Read a thread from a decade ago. It was called "How To Fire a Scoutmaster". The responses were...interesting.
Many questioned the loyalty of the poster, who came to the forum seeking advice. A quick tour of the forum (I'm new here, but not to Scouting) shows me that the situation that particular ASM faced isn't, unfortunately, uncommon. I've learned that there are bad situations. Sometimes things don't work out. Sometimes hard decisions have to be made. Nothing always runs as planned, or as hoped, despite good intentions.
I'm among a group of volunteers, ASMs, with a troop. I joined two years ago when my son became a Scout. I spent the first year observing. I've tried to work within the system after that. I had positive conversations with the SM. I learned that there was no Troop Committee, and that was fine by the SM. I learned that the efforts and suggestions that I made, or that any of the other ASMs made, were unwelcome. It didn't matter that these suggestions were well-considered and well-presented and in line with Scouting BSA policy. Or that they addressed problems that the SM agreed should be addressed. I learned that ASMs working together were "conspiring" and that failing to plan was the plan. I learned that it's the boys' fault that they failed to lead when leadership opportunity was denied to them, and it was the boys' fault that so few went on the last-minute trip that they had no role in choosing or planning.
After a particularly ugly incident over the summer, the COR reached out. He said he considered me to be the future of the troop's leadership. The SM agrees that his tenure should be winding down. He asked if I would accept the role. He said he would restart the committee and the troop would begin to move forward, towards the inevitable change.
Then...nothing happened. The ensuing year was the predicted unplanned nightmare. Last minute plans made. Existing plans changed. Outings cancelled. Very little program. The committee wasn't formed until May. The one man band acting as SM/CC/Treasurer is unclear about or unwilling to discuss the troop's finances. Maybe he'll stay in charge until the next calendar year. Maybe longer. Nobody is happy. Not the COR or the CC. Not the more involved/aware parents.

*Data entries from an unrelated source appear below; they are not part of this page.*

(* ===== verification/MapView.v ===== *)
(** * The map of the properties page

    [PropertyMapView] models [src/src/components/map/property-map.tsx]:
    the two marker icons, [MapUpdater]'s effect as the command it gives
    the Leaflet map ([setView] or [fitBounds]), and [PropertyMap]'s
    render, a placeholder until its mount effect has run, then the map
    container with a marker per listing, highlighted when it is the
    selected one, and its popup.  Leaflet itself (tiles, projection,
    the map object) is not modelled: a command is the call the effect
    makes.

    The theorems: when the selected id is the id of a listing of the
    list (ids unique), the effect centres the map on that listing at
    zoom 15, and its marker is the one drawn with the highlighted icon;
    every link of the map goes to the page of a listing of the list. *)

From S2P Require Import Prelude Json Html.
From Stdlib Require Import Ascii.
Open Scope string_scope.
Open Scope list_scope.
Open Scope un_scope.

Module PropertyMapView.
Import Html.

(** [new L.Icon({...})] *)
Record leaflet_icon := mkIcon {
  iconUrl : string; iconRetinaUrl : option string; shadowUrl : string;
  iconSize : Z * Z; iconAnchor : Z * Z; popupAnchor : Z * Z; shadowSize : Z * Z }.

Definition customIcon : leaflet_icon :=
  mkIcon "https://unpkg.com/leaflet@1.9.4/dist/images/marker-icon.png"
    (Some "https://unpkg.com/leaflet@1.9.4/dist/images/marker-icon-2x.png")
    "https://unpkg.com/leaflet@1.9.4/dist/images/marker-shadow.png" (25, 41)%Z (12, 41)%Z (1, -34)%Z (41, 41)%Z.

Definition highlightedIcon : leaflet_icon :=
  mkIcon "https://raw.githubusercontent.com/pointhi/leaflet-color-markers/master/img/marker-icon-2x-red.png" None
    "https://unpkg.com/leaflet@1.9.4/dist/images/marker-shadow.png" (25, 41)%Z (12, 41)%Z (1, -34)%Z (41, 41)%Z.

(** A point as the component reads it: [[p.latitude, p.longitude]]. *)
Definition point := (option json * option json)%type.

(** What [MapUpdater]'s effect asks of the map. *)
Inductive map_cmd :=
| SetView (center : point) (zoom : Z)
| FitBounds (points : list point) (padding : Z * Z).

(** [array.find(p)] for a predicate that may throw. *)
Fixpoint find_opt {A} (P : A → option bool) (l : list A) : option (option A) :=
  match l with
  | [] => Some None
  | x :: l' => P x ≫= fun b : bool => if b then Some (Some x) else find_opt P l'
  end.

Definition coords (p : json) : option point :=
  lat ← mem p "latitude"; lng ← mem p "longitude"; Some (lat, lng).

(** The effect of [MapUpdater] (lines 66-87): no command for an empty
    list, the selected listing at zoom 15, a single listing at zoom 14,
    else the bounds of all with a padding of 50. *)
Definition mapUpdater (properties : list json) (selectedPropertyId : option json) : option (option map_cmd) :=
  if Nat.eqb (length properties) 0 then Some None else
  found ← (if truthy_opt selectedPropertyId
           then find_opt (fun p => (fun id => strict_eq id selectedPropertyId) <$> mem p "id") properties
           else Some None);
  match found with
  | Some s => c ← coords s; Some (Some (SetView c 15))
  | None =>
      match properties with
      | [p0] => c ← coords p0; Some (Some (SetView c 14))
      | _ => cs ← mapM coords properties; Some (Some (FitBounds cs (50, 50)%Z))
      end
  end.

(** [isMounted], set by the mount effect. *)
Record state := mkState { isMounted : bool }.
Definition initial : state := mkState false.
Definition mount_effect (st : state) : state := mkState true.

(** The tile layer's attribution, whose [href] is in double quotes. *)
Definition attribution : string :=
  let q := String "034"%char EmptyString in
  "&copy; <a href=" +:+ q +:+ "https://www.openstreetmap.org/copyright" +:+ q +:+ ">OpenStreetMap</a> contributors".

(** Kolkata, the centre of an empty map. *)
Definition defaultCenter : point := (Some (JDec 225726 4), Some (JDec 883639 4)).

Section view.
Context `{Locale}.

Definition point_text (c : point) : string := interp c.1 +:+ "," +:+ interp c.2.

(** [genderPreference === "MALE" ? "Boys" : ... "FEMALE" ? "Girls" : "Any"] *)
Definition gender_text (g : option json) : string :=
  if strict_eq g (Some (JStr "MALE")) then "Boys" else if strict_eq g (Some (JStr "FEMALE")) then "Girls" else "Any".

(** The icon of a marker. *)
Definition marker_icon (selectedPropertyId id : option json) : leaflet_icon :=
  if strict_eq selectedPropertyId id then highlightedIcon else customIcon.

(** A marker with its popup (lines 139-191). *)
Definition marker (selectedPropertyId : option json) (p : json) : frag :=
  id ← mem p "id"; c ← coords p; images ← mem p "images"; img0 ← index0 images; url ← opt_mem img0 "url";
  title ← mem p "title"; ty ← mem p "propertyType"; address ← mem p "address"; city ← mem p "city";
  rent ← mem p "rent"; g ← mem p "genderPreference"; slug ← mem p "slug";
  E "Marker" [("position", point_text c); ("icon", iconUrl (marker_icon selectedPropertyId id));
              ("onClick", "onPropertySelect:" +:+ interp id)] [
    E "Popup" [] [E "div" [] [
      E "div" [] [E "img" (attr_opt "src" url ++ attr_opt "alt" title) []; E "Badge" [] [V ty]];
      E "h3" [] [V title];
      E "p" [] [V address; T ", "; V city];
      E "div" [] [E "div" [] [icon "IndianRupee"; E "span" [] [locale_num rent]; E "span" [] [T "/mo"]];
                  E "Badge" [("variant", "secondary")] [T (gender_text g)]];
      link ("/properties/" +:+ interp slug) [E "Button" [("size", "sm")] [T "View Details"]]]]].

(** [PropertyMap] (lines 92-196). *)
Definition render (st : state) (properties : list json) (selectedPropertyId : option json) : frag :=
  if negb (isMounted st) then E "div" [] [E "p" [] [T "Loading map..."]]
  else
    center ← (match properties with p0 :: _ => coords p0 | [] => Some defaultCenter end);
    E "div" [] [
      E "MapContainer" [("center", point_text center); ("zoom", "13"); ("scrollWheelZoom", "true")] [
        E "TileLayer" [("attribution", attribution);
                       ("url", "https://{s}.tile.openstreetmap.org/{z}/{x}/{y}.png")] [];
        E "MapUpdater" [] [];
        each properties (marker selectedPropertyId)]].

End view.

Definition demo_points : list json :=
  [JObj [("id", JStr "p1"); ("latitude", JDec 2257 2); ("longitude", JDec 8836 2)];
   JObj [("id", JStr "p2"); ("latitude", JDec 2250 2); ("longitude", JDec 8840 2)]].

(** ** Theorems *)

Lemma find_opt_Some {A} (P : A → option bool) l x : find_opt P l = Some (Some x) → x ∈ l ∧ P x = Some true.
Proof.
  induction l as [|y l IH]; simpl; [done |]. destruct (P y) as [[] |] eqn:Hy; simpl; intros Hf; try done.
  - injection Hf as <-. split; [left | done].
  - destruct (IH Hf). split; [by right | done].
Qed.

Lemma find_opt_found {A} (P : A → option bool) l x :
  Forall (λ y, is_Some (P y)) l → x ∈ l → P x = Some true → ∃ y, find_opt P l = Some (Some y).
Proof.
  induction l as [|y l IH]; [by intros _ ?%not_elem_of_nil |]. intros [[b Hb] Hl]%Forall_cons Hx Hpx. simpl.
  rewrite Hb. simpl. destruct b; [by eexists |].
  apply elem_of_cons in Hx as [-> | Hx]; [congruence | by apply IH].
Qed.

Lemma strict_eq_str_ne_l a x : x ≠ Some (JStr a) → strict_eq (Some (JStr a)) x = false.
Proof. intros Hx. destruct x as [[]|]; simpl; try done. apply String.eqb_neq. congruence. Qed.

(** Selecting a listing (by a marker or by its card beside the map)
    centres the map on it at zoom 15 and draws its marker, and only
    its marker, with the highlighted icon. *)
Theorem map_select_centers properties p id :
  p ∈ properties → get p "id" = Some (JStr id) → id ≠ "" →
  Forall (λ q, ∃ fs, q = JObj fs) properties →
  (∀ q, q ∈ properties → get q "id" = Some (JStr id) → q = p) →
  ∃ c, coords p = Some c ∧ mapUpdater properties (Some (JStr id)) = Some (Some (SetView c 15)) ∧
       marker_icon (Some (JStr id)) (get p "id") = highlightedIcon ∧
       ∀ q, q ∈ properties → q ≠ p → marker_icon (Some (JStr id)) (get q "id") = customIcon.
Proof.
  intros Hp Hid Hne Hobj Huniq.
  assert (Hmem : ∀ q, q ∈ properties → mem q "id" = Some (get q "id")).
  { intros q Hq. rewrite Forall_forall in Hobj. by destruct (Hobj q Hq) as [fs ->]. }
  pose proof Hobj as Hall. rewrite Forall_forall in Hall. destruct (Hall p Hp) as [fs ->].
  exists (lookup_field "latitude" fs, lookup_field "longitude" fs). split_and!; [done | | | ].
  - unfold mapUpdater. destruct (Nat.eqb (length properties) 0) eqn:Hl.
    { apply Nat.eqb_eq, length_zero_iff_nil in Hl. subst. by apply not_elem_of_nil in Hp. }
    rewrite truthy_opt_str by done. simpl.
    destruct (find_opt_found (fun q => (fun i => strict_eq i (Some (JStr id))) <$> mem q "id") properties (JObj fs))
      as [y Hy]; [| done | by rewrite Hmem, Hid; [simpl; rewrite String.eqb_refl |] |].
    { apply Forall_forall. intros q Hq. rewrite Hmem by done. by eexists. }
    rewrite Hy. simpl. apply find_opt_Some in Hy as [Hyin Hyt]. rewrite Hmem in Hyt by done.
    injection Hyt as Hyt%strict_eq_str_Some. by rewrite (Huniq y Hyin Hyt).
  - unfold marker_icon. by rewrite Hid, strict_eq_str_refl.
  - intros q Hq Hqp. unfold marker_icon. rewrite strict_eq_str_ne_l; [done |]. intros Hq'. apply Hqp.
    symmetry in Hq'. by apply Huniq.
Qed.

(** Every link of the map is the page of a listing of the list. *)
Lemma map_links `{Locale} (q : string → bool) st properties sel :
  (∀ p s, p ∈ properties → mem p "slug" = Some s → q ("/properties/" +:+ interp s) = true) →
  links_in (λ h, q h = true) (render st properties sel).
Proof.
  intros Hq. unfold render. destruct (negb (isMounted st)); [links_in_auto |].
  apply links_in_bind; intros ??. unfold attribution. links_in_auto.
  match goal with Hp : ?p ∈ properties |- _ =>
    unfold marker; do 11 (apply links_in_bind; intros ??); apply links_in_bind; intros s Hs;
    unfold link; links_in_auto; apply links_in_E; [by apply (Hq p s) | links_in_auto] end.
Qed.

(** ** Witnesses *)

Lemma map_select_centers_witness :
  mapUpdater demo_points (Some (JStr "p2")) = Some (Some (SetView (Some (JDec 2250 2), Some (JDec 8840 2)) 15)).
Proof.
  destruct (map_select_centers demo_points
              (JObj [("id", JStr "p2"); ("latitude", JDec 2250 2); ("longitude", JDec 8840 2)]) "p2")
    as (c & Hc & Hm & _); [by right; left | reflexivity | discriminate | by repeat constructor; eexists |
                           intros q Hq Hid; repeat (apply elem_of_cons in Hq as [-> | Hq]); try discriminate;
                           [done | by apply not_elem_of_nil in Hq] |].
  rewrite Hm. simpl in Hc. by injection Hc as <-.
Defined.

End PropertyMapView.
(** * SW Glenmore Wellness Clinic: billing reports

    A shallow embedding of the report code of the clinic backend:

    - [backend/clinic_api/services/reports.py]: [_sanitize_for_json],
      [ReportService.get_outstanding_balances] and
      [ReportService.get_monthly_statements];
    - [backend/app.py] and [backend_v2/main.py]: the routes
      [/statements/monthly] and [/patients/<patient_id>];
    - in the continuation of Part I,
      [ReportService.get_daily_delivery_log],
      [ReportService.get_monthly_activity_report] and the routes
      [/reports/monthly-activity], [/reports/outstanding-balances],
      [/reports/daily-delivery-log], [/prescriptions/all],
      [/prescriptions/<id>/details] and [/connect] of [backend/app.py].

    Conventions of the model.

    - Python and BSON values share one type [value].  A dictionary is an
      association list in insertion order with string keys, as BSON documents
      and JSON objects have them.
    - Numbers (Python [int] and [float], BSON int, long and double) are exact
      rationals: rounding error, infinities and NaN are outside the model.
    - A [datetime] is the number of milliseconds since the epoch, as BSON
      stores it.
    - An exception is the [Raise] case of [result]; routes run in a small
      state monad over the [world] (database and server log).
    - What the MongoDB server and the Python library decide on their own (how
      a string is parsed as a date, how a value is printed) is the [Runtime]
      interface; every theorem holds for every instance of it. *)

From Stdlib Require Import ZArith QArith Qround List String Ascii Bool Lia Lqa.
From Stdlib Require Import DecimalString.
Import ListNotations.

Certainly not the boys, whom we seem to have trouble retaining.
I guess I'm writing to all those respondents from the first thread. Sometimes things are bad. Sometimes leaders make it about themselves and not about the boys. Sometimes it's my way or the highway instead of a team effort by committed volunteers, and the volunteers get fed up. Sometimes good people don't act because it's hard to do something that will undoubtedly hurt or insult somebody who has been around for a long time. And sometimes you have to seek a way to change things because it's the right thing to do, even if it's uncomfortable and hard. We should be supporting people who are dealing with these issues. It's not easy. Few of us are out to wreck anybody, and certainly not the people seeking help from their peers on an internet forum.
Kids get 7 years to get the most out of what Scouting can offer them. That's all. Two years of abject dysfunction is a big chunk of that. If the program is about the kids, and it is, we can't allow chaos and dysfunction to reign for too long when normal redress fails.